Bottlenecks occur when inputs come into a process at greater rates than the next step can convert them into outputs. In the rulemaking context, there are more regulations that need to be written than are being written. One way to unblock a bottleneck is to increase efficiency at the bottleneck. The most direct way to increase efficiency at the bottleneck would be to allocate additional resources to the IRS Chief Counsel's Office, which has suffered a double-digit reduction in its workforce since 2011. Rule development requires a significant investment of the IRS's resources because the agency generally promulgates regulations in a topdown, centralized fashion. The restoration of staffing shortages seems untenable, however, particularly in the current political environment where Congress kneecaps the agency by continually cutting its budget while at the same time meting out increasing responsibility. The decline in funding, coupled with increasing responsibility, makes the IRS's current topdown labor-intensive approach to rulemaking unsustainable.

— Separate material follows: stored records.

(** * Cold-outreach engine: lead store, tracking endpoints and batch dispatch

    A shallow embedding of [server.py], [main.py] and [scripts/main.py].

    - A [leads] table is the list of its rows in rowid order; every column that
      SQLite lets be NULL is an [option].
    - The databases of all campaigns form one finite map from the database path
      to its [leads] table; [campaign_managers] is the dictionary of the same
      name.
    - The [PRIMARY KEY] on [email] belongs to the schema of a table, not to its
      rows: the one statement whose effect depends on the constraint, [INSERT
      OR IGNORE], takes a flag that tells whether the table carries it, and
      [primary_key] says of the rows that no address occurs twice.
    - [time.ctime()], the SMTP transport, [hashlib.sha256] and
      [email_validator.validate_email] are the environment: they are the
      variables of the section.
    - A caught Python exception is the branch that the [except] clause takes; an
      uncaught one inside a Flask view is the response [ServerError].
    - Calls to [logging] change nothing that is observed here and are left out.
      Every [UPDATE] is followed by its [commit] in the source, so a statement
      and its commit are one step. *)

From Stdlib Require Import ZArith.
From Stdlib.Strings Require Import Byte.
From stdpp Require Import gmap strings list fin_maps.
Lemma cache_round_trip_witness :
  Cache.get_token_decimals (Cache.set_token_decimals Cache.empty "0xa" 18)
                           "0xa" = Returned (Some 18%N) /\
  Cache.get_token_symbol (Cache.set_token_symbol Cache.empty "0xa" "DAI")
                         "0xa" = Some "DAI"%string /\
  exists c',
    Cache.set_pool_pair Cache.empty "0xa"
      ["0xb"%string; "0xc"%string; "0xd"%string] = Returned c' /\
    Cache.get_pool_pair c' "0xa" = Some ["0xb"%string; "0xc"%string].
Proof.
  apply (cache_round_trip Cache.empty "0xa" "0xb" "0xc" "DAI" 18
           ["0xd"%string]); reflexivity.
Defined.

(** X4.  A write to the cache is local: it changes what is read under
    no other key, and nothing in the two other databases. *)
Theorem cache_writes_are_local (c : Cache.t) (adr other any : string)
  (d : N) (sym : string) (tokens : list string) (c' : Cache.t) :
  adr <> other ->
  Cache.set_pool_pair c adr tokens = Returned c' ->
  (Cache.get_token_decimals (Cache.set_token_decimals c adr d) other
     = Cache.get_token_decimals c other /\
   Cache.get_token_symbol (Cache.set_token_decimals c adr d) any
     = Cache.get_token_symbol c any /\
   Cache.get_pool_pair (Cache.set_token_decimals c adr d) any
     = Cache.get_pool_pair c any) /\
  (Cache.get_token_symbol (Cache.set_token_symbol c adr sym) other
     = Cache.get_token_symbol c other /\
   Cache.get_token_decimals (Cache.set_token_symbol c adr sym) any
     = Cache.get_token_decimals c any /\
   Cache.get_pool_pair (Cache.set_token_symbol c adr sym) any
     = Cache.get_pool_pair c any) /\
  (Cache.get_pool_pair c' other = Cache.get_pool_pair c other /\
   Cache.get_token_decimals c' any = Cache.get_token_decimals c any /\
   Cache.get_token_symbol c' any = Cache.get_token_symbol c any).
Proof.
  intros Hne Hset.
  unfold Cache.set_pool_pair in Hset.
  destruct tokens as [|t0 [|t1 more]]; try discriminate.
  injection Hset as <-.
  unfold Cache.get_token_decimals, Cache.get_token_symbol,
    Cache.get_pool_pair, Cache.set_token_decimals, Cache.set_token_symbol.
  cbn [Cache.token_decimals_db Cache.token_symbols_db
       Cache.pool_address_redis].
  rewrite !lookup_insert_ne by exact Hne. repeat split; reflexivity.
Qed.

Lemma cache_writes_are_local_witness :
  Cache.get_pool_pair
    {| Cache.pool_address_redis := <["0xa"%string := "0xb,0xc"%string]> ∅;
       Cache.token_decimals_db := ∅; Cache.token_symbols_db := ∅ |}
    "0xe" = Cache.get_pool_pair Cache.empty "0xe".
Proof.
  exact (proj1 (proj2 (proj2
    (cache_writes_are_local Cache.empty "0xa" "0xe" "0xa" 18 "DAI"
       ["0xb"%string; "0xc"%string] _ ltac:(discriminate) eq_refl)))).
Defined.

(** X5.  On a hit the fetcher is not called and its outcome plays no
    part: the cached value is returned; a cached symbol and a cached
    pool pair leave the cache exactly as it was, and cached decimals
    read the same afterwards. *)
Theorem cache_hit_needs_no_fetch (c : Cache.t) (adr sym t0 t1 : string)
  (d : N) (fetch_d : outcome N) (fetch_s : outcome string)
  (fetch_p : outcome (list string)) :
  Cache.get_token_symbol c adr = Some sym ->
  Cache.get_token_decimals c adr = Returned (Some d) ->
  Cache.get_pool_pair c adr = Some [t0; t1] ->
  get_token_symbol c fetch_s adr
    = {| result := Returned sym; cache_after := c; fetches := 0 |} /\
  get_pool_tokens c fetch_p adr
    = {| result := Returned [t0; t1]; cache_after := c; fetches := 0 |} /\
  (let r := get_token_decimals c fetch_d adr in
   result r = Returned d /\ fetches r = 0 /\
   Cache.get_token_decimals (cache_after r) adr = Returned (Some d)).
Proof.
  intros Hs Hd Hp. split; [|split].
  - unfold get_token_symbol. rewrite Hs. f_equal.
    unfold Cache.get_token_symbol in Hs. unfold Cache.set_token_symbol.
    rewrite (insert_id _ _ _ Hs). now destruct c.
  - unfold get_pool_tokens. rewrite Hp.
    unfold store_pool_pair, Cache.set_pool_pair. f_equal.
    unfold Cache.get_pool_pair in Hp.
    destruct (Cache.pool_address_redis c !! adr) as [v|] eqn:Hv;
      [|discriminate].
    injection Hp as Hp. apply split_comma_two in Hp. subst v.
    rewrite (insert_id _ _ _ Hv). now destruct c.
  - unfold get_token_decimals. rewrite Hd.
    cbn [result fetches cache_after]. repeat split.
    unfold Cache.get_token_decimals, Cache.set_token_decimals.
    cbn [Cache.token_decimals_db]. rewrite lookup_insert_eq.
    now rewrite int_of_str_of_N.
Qed.
Lemma AddressBase_init_merged (old : AddressRead.t) u e :
  AddressBase.init
    (PyDict.update (AddressRead.model_dump old)
       (AddressUpdate.model_dump_exclude_unset u)) e
  = (Return (merge_address u (ReadModel.base old)), e).
Proof.
  apply AddressBase_init_from;
    [ apply Address_stored_id
    | rewrite Address_stored_street
    | rewrite Address_stored_city
    | rewrite Address_stored_state
    | rewrite Address_stored_postal_code
    | rewrite Address_stored_country ];
    f_equal; apply overwrite_nullable_dump.
Qed.

Lemma PersonBase_init_merged (old : PersonRead.t) u e b :
  merge_person e u (ReadModel.base old) = Some b ->
  exists e',
    PersonBase.init
      (PyDict.update (PersonRead.model_dump old)
         (PersonUpdate.model_dump_exclude_unset u)) e
    = (Return b, e').
Proof.
  unfold merge_person. cbv zeta.
  destruct (overwrite "uni" _ _ _) as [uni|] eqn:E1; [|discriminate].
  destruct (overwrite "first_name" _ _ _) as [fn|] eqn:E2; [|discriminate].
  destruct (overwrite "last_name" _ _ _) as [ln|] eqn:E3; [|discriminate].
  destruct (overwrite "email" _ _ _) as [m|] eqn:E4; [|discriminate].
  destruct (overwrite "addresses" _ _ _) as [l|] eqn:E5; [|discriminate].
  intros [= <-].
  destruct (validate_addresses_overwritten _ _ _ _ _ _ E5) as (e' & Hl).
  exists e'.
  eapply PersonBase_init_from;
    [ apply Person_stored_id
    | rewrite Person_stored_uni; f_equal; exact (overwrite_dump PStr _ _ _ _ _ E1)
    | rewrite Person_stored_first_name; f_equal;
      exact (overwrite_dump PStr _ _ _ _ _ E2)
    | rewrite Person_stored_last_name; f_equal;
      exact (overwrite_dump PStr _ _ _ _ _ E3)
    | rewrite Person_stored_email; f_equal;
      exact (overwrite_dump PStr _ _ _ _ _ E4)
    | rewrite Person_stored_phone; f_equal; apply overwrite_nullable_dump
    | rewrite Person_stored_birth_date; f_equal; apply overwrite_nullable_dump
    | apply Person_stored_addresses
    | exact Hl ].
Qed.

This Article considers whether collaborative governance theory can be applied effectively *586 to tax rulemaking. It does not attempt to develop a high-level theory of rulemaking. Instead, the focus here is much more grounded. It applies existing collaborative governance theory to evaluate whether experts outside the government – namely, the established tax bar – can be leveraged to unblock the regulatory bottleneck. The first part of the Article provides support for the existence of a bottleneck in rule development and Part II draws on this evidence to provide an explanation for the bottleneck. Part III considers ways to unblock the regulatory bottleneck, including greater reliance on experts outside the government. Part IV summarizes the collaborative governance research, both in general and in the tax scholarship. Part V addresses notable criticisms of collaborative governance, including the high noise-to-signal ratio that may result from increased public participation in rulemaking, the critique that collaborative governance will not actually speed up the rulemaking process, and the potential for agency capture as a result of leveraging experts outside the government as surrogate rulemakers. This Article's contention is that the established tax bar's participation in rule development avoids these criticisms. The final part of the Article outlines the recommended features and processes necessary to successfully implement collaborative governance in tax rulemaking.
This Article makes three contributions. First, it focuses attention on the rule development phase – the phase before regulations are subject to notice-and-comment under the federal Administrative Procedure Act. Less attention in the scholarship has been devoted to potential delay in rulemaking attributable to the rule development phase. Second, by applying collaborative governance theory to tax rulemaking, the Article fills a gap in the collaborative governance literature. Little collaborative governance scholarship exists that pertains to tax. Of the existing tax scholarship, academics generally focus on the application of collaborative governance theory to issues of tax enforcement or compliance rather than rulemaking. Third, the Article advances the work of scholars who seek to establish the merit of collaborative governance models by responding to three main criticisms of collaborative governance.